How Lebanese band Kozo fuses architecture with powerful rock music
The group’s debut album is inspired by a Japanese architectural movement
If you want to know what’s truly happening in Beirut’s thriving indie music community, forget spots such as The Grand Factory in the Karantina district or Beirut Radio in Mar Mikhael. A true representation of the scene can be found inside Bourj Hammoud’s Moucarri Building, 10 kilometres from the city centre.
Don’t let its slightly dilapidated state fool you, though. Located off a main road, this ragged structure is home to plenty of administrative offices and up and coming businesses. One of which is Tunefork Studios, set on the seventh floor. It’s a grungy recording and practice space for a slew of bands such as the new wave crew Postcards and edgy rockers Flugen and Kinematik. But the band we’re interested in is Kozo, a thundering post-rock group who recorded their brilliant debut album within this space.
A chat with the five piece, however, is not the typical music interview. The half an hour they spend with The National in Beirut is full of references to philosophical principles of light, shade and utility. This is not totally surprising, as this is what happens when a rock band is formed of three architects. Buildings and the way we use space play key roles in their recently released album Tokyo Metabolist Syndrome. The name denotes the architectural movement that swept Japan from the 1950s to the 1970s.
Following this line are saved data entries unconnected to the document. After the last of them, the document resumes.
Lemma own_rma_op s o do_put env ep lbuf n raddr rk param (Q : unit → rma_world → Prop) w :
  rk ≠ 0 → op_objects env ep param o → owns (make (Rkey (ep_ ep) rk) o) w → spare s o →
  (∀ w', owns (make (Rkey (ep_ ep) rk) o) w' → Q tt w') →
  wp (leaves s) (rma_op L fuel do_put env ep lbuf n raddr rk param) Q w.
Proof using.
  intros Hrk [Hw He Hm Hk] Ho Hs HQ.
  assert (spare s (make (Rkey (ep_ ep) rk) o)) as Hs' by by apply spare_make.
  assert (s ⊆ make (Rkey (ep_ ep) rk) o) as Hss by by apply spare_sub.
  assert (Worker (env_worker_ env) ∈ make (Rkey (ep_ ep) rk) o) as Hw' by by apply make_in_r.
  unfold rma_op. destruct do_put; apply wp_bind.
  - unfold put_nbx. apply wp_bind.
    eapply own_local; [apply keeps_read_vector|done|done|]. intros payload w1 Ho1.
    eapply (own_nbx _ _ (ucp_put_nbx (ep_ ep) lbuf payload raddr rk param) ep rk param _ _ (λ q, q));
      [done..|]. intros req w2 Ho2.
    apply wp_bind. eapply own_check_ptr; [done..|]. intros w3 He3 Ho3.
    apply wp_bind. eapply own_finish; [done..|]. intros w4 Ho4.
    apply wp_bind. eapply (own_call _ _ _ _ (ucp_ep_flush_nbx (ep_ ep) param)); [done..|].
    intros h req2 _. exists (with_request req2 (make (Rkey (ep_ ep) rk) o)). split.
    { simpl. rewrite use_ok by (repeat constructor; by apply make_in_r).
      unfold make_if, with_request. by destruct (UCS_PTR_IS_PTR req2). }
    intros w5 Ho5. apply wp_bind. eapply (own_check_ptr _ _ _ _ req2); [done|done|done|exact Ho5|done|].
    intros w6 He6 Ho6. by eapply own_finish.
  - eapply (own_nbx _ _ (ucp_get_nbx (ep_ ep) lbuf n raddr rk param) ep rk param _ _ (λ q, q));
      [done..|]. intros req w2 Ho2.
    apply wp_bind. eapply own_check_ptr; [done..|]. intros w3 He3 Ho3.
    by eapply own_finish.
Qed.

(** ** client.cpp *)

Lemma spare_both x s o : spare s o → spare (x ⊎ s) (x ⊎ o).
Proof.
  intros [Hs Hl]. split; [multiset_solver|]. intros y Hy. apply Hl. multiset_solver.
Qed.

(** The objects that outlive the scopes of lbuf and lmem. *)
Record base_objects (env : UcxEnv) (ep : UcxEndpoint) s : Prop := {
  base_worker : Worker (env_worker_ env) ∈ s;
  base_ctx : Ctx (env_ctx_ env) ∈ s;
  base_ep : Ep (ep_ ep) ∈ s;
}.

Lemma no_objects o : ∅ ⊎ o = o.
Proof. multiset_solver. Qed.
Lemma no_objects_r o : o ⊎ ∅ = o.
Proof. multiset_solver. Qed.

Lemma sub_in x s o : s ⊆ o → x ∈ s → x ∈ o.
Proof. multiset_solver. Qed.

Lemma own_with_lmem s o do_put env ep lbuf n raddr rk (Q : Z → rma_world → Prop) w :
  rk ≠ 0 → base_objects env ep s → keyless o → owns (make (Rkey (ep_ ep) rk) o) w → spare s o →
  (∀ w', owns o w' → Q 0 w') →
  wp (leaves s) (with_lmem L unwinds fuel do_put env ep lbuf n raddr rk) Q w.
Proof using Hnull.
  intros Hrk [Hw Hc He] Hk Ho Hs HQ. pose proof (spare_sub _ _ Hs) as Hss. apply wp_bind.
  eapply own_new_UcxMem; [done|exact Ho|by apply spare_make|by apply make_in_r, (sub_in _ s)|].
  intros m w1 Hm Hmc Ho1. rewrite make_comm in Ho1.
  apply (own_scope _ _ {[+ Mem (memh_ m) +]}).
  { intros o' w' Q' Ho' Hs' HQ'.
    eapply own_delete_UcxMem; [done| |exact Ho'|by apply spare_sub|exact HQ'].
    rewrite Hmc. by eapply sub_in; [apply spare_sub|]. }
  cbv zeta. set (o1 := {[+ Mem (memh_ m) +]} ⊎ o).
  assert (spare ({[+ Mem (memh_ m) +]} ⊎ s) o1) as Hs1 by by apply spare_both.
  assert (keyless o1) as Hk1.
  { intros e r. unfold o1. pose proof (Hk e r). multiset_solver. }
  assert (Ep (ep_ ep) ∈ o1) as He1 by by apply make_in_r, (sub_in _ s).
  apply wp_bind. eapply (own_rma_op _ o1); [done| |exact Ho1|done|].
  { split; [by apply make_in_r, (sub_in _ s)..|apply make_in|done]. }
  intros w2 Ho2. assert (spare ({[+ Mem (memh_ m) +]} ⊎ s) (make (Rkey (ep_ ep) rk) o1)) as Hs2.
  { by apply spare_make. }
  apply wp_bind. eapply uses_printf; [exact Ho2|done|]. intros _ w3 Ho3.
  apply wp_bind. eapply own_local; [apply keeps_print_head|exact Ho3|done|]. intros _ w4 Ho4.
  apply wp_bind. eapply uses_printf; [exact Ho4|done|]. intros _ w5 Ho5.
  apply wp_bind. eapply own_destroy_rkey; [done|exact He1|exact Hk1|exact Ho5|by apply spare_sub|].
  intros w6 Ho6. apply wp_ret. exists o. by split_and!.
Qed.

Lemma own_with_lbuf s o do_put env ep n raddr rk (Q : Z → rma_world → Prop) w :
  rk ≠ 0 → base_objects env ep s → keyless o → owns (make (Rkey (ep_ ep) rk) o) w → spare s o →
  (∀ w', owns o w' → Q 0 w') →
  wp (leaves s) (with_lbuf L unwinds fuel do_put env ep n raddr rk) Q w.
Proof using Hnull.
  intros Hrk Hb Hk Ho Hs HQ.
  assert (spare s (make (Rkey (ep_ ep) rk) o)) as Hs1 by by apply spare_make.
  apply wp_bind. eapply own_local; [apply keeps_new_vector|exact Ho|done|]. intros p w1 Ho1.
  apply (own_scope _ _ ∅).
  { intros o' w' Q' Ho' Hs' HQ'. rewrite no_objects in Ho'.
    eapply own_local; [apply keeps_delete_vector|exact Ho'|done|]. intros [] w2. apply HQ'. }
  rewrite no_objects. apply wp_bind.
  apply wp_conseq with (Q := λ _ w', owns (make (Rkey (ep_ ep) rk) o) w').
  { apply wp_when; intros _; [|done].
    eapply own_local; [apply keeps_fill|exact Ho1|done|]. by intros _ w2. }
  intros [] w2 Ho2. eapply own_with_lmem; [done|done|done|exact Ho2|done|].
  intros w3 Ho3. exists o. rewrite no_objects. by split_and!.
Qed.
Influenced by Marxist theories, architects from this school emphasised the need for buildings to be viewed as organic cells that could sustain themselves.
This is a concept guitarist Andrew Georges, drummer Elie El Khoury and bassist Charbel Abou Chakra are all too familiar with – all have day jobs sketching physical landscapes for various companies in Beirut. “We all studied in architectural schools and it does have an effect on the musical creative process in a way,” Georges says. “For one thing, everything needs to have a purpose and design process. So I don’t feel comfortable writing something unless there is a certain idea that I want to convey.”
The other two members that make up the group come from different angles, so to speak. Kozo was formed from the well-received experimental group Filter Happier. Three years ago, both Georges and Abou Chakra (who were gigging in cover bands at the time) were so impressed by what they heard at a Filter Happier Beirut gig (which featured Khoury and the band’s two other guitarists, Camille Cabbabe and Georgy Flouty) that they reached out with plans to a form a new group.
“We did come from a completely different musical background, especially me and Camille,” says Flouty. “I was just playing in bands and even then I remember hating punk music until I met her. This shows that in a way, we in Filter Happier wanted to explore new things.”
But how did they may make the creative leap to instil architectural principles into their work? “It was kind of done organically,” Georges says. “It is actually a quiet visual process in that we imagine the physical space as a sonic space. So, we do these aggressive crescendos and small nodules of notes, which becomes physical spaces for us. It’s almost like a mental map.”
The best advice on how to listen to Tokyo Metabolist Syndrome is to put on a good pair of headphones and get subsumed into what is a deeply immersive 35 minutes of sonic drama. The guitars rise like monumental obelisks in Sky House, while Project Japan, with its skeletal guitar riffs and pensive drumming, summons images of a claustrophobic neighbourhood with walls on the verge of caving in. But how you interpret or “visualise” the songs is up to the listener, Georges says, “because the most architectural parts of the music are really the structure.”
“The structure comes predisposed with spaces that are up to interpretation,” he says. “And this is where [non-architects] Georgy and Camille come in. They just get to do that and play in between the space created.”
That kind of chemistry took a while to master, Cabbabe admits. “We had to learn to play within that gap and not over each other,” she says. “I had a tendency to do that. I would join in and play at the same time and the sound got too full at points, so I had to step back.”
One thing that has been highly complimentary to that deep sound is the building we are in. Kozo’s quality output on the album is a testament to the creativity that permeates Tune Fork Studios. Run by owner and in-house producer Fadi Tabbal, the space has gone on to form a scene of its own.
“This place is very important for us,” Georges says. “It has a great collaborative spirit and a lot of bands that play here have collaborated. The best part is that no one is here at the weekend, so we all pretty much get to do what we want.”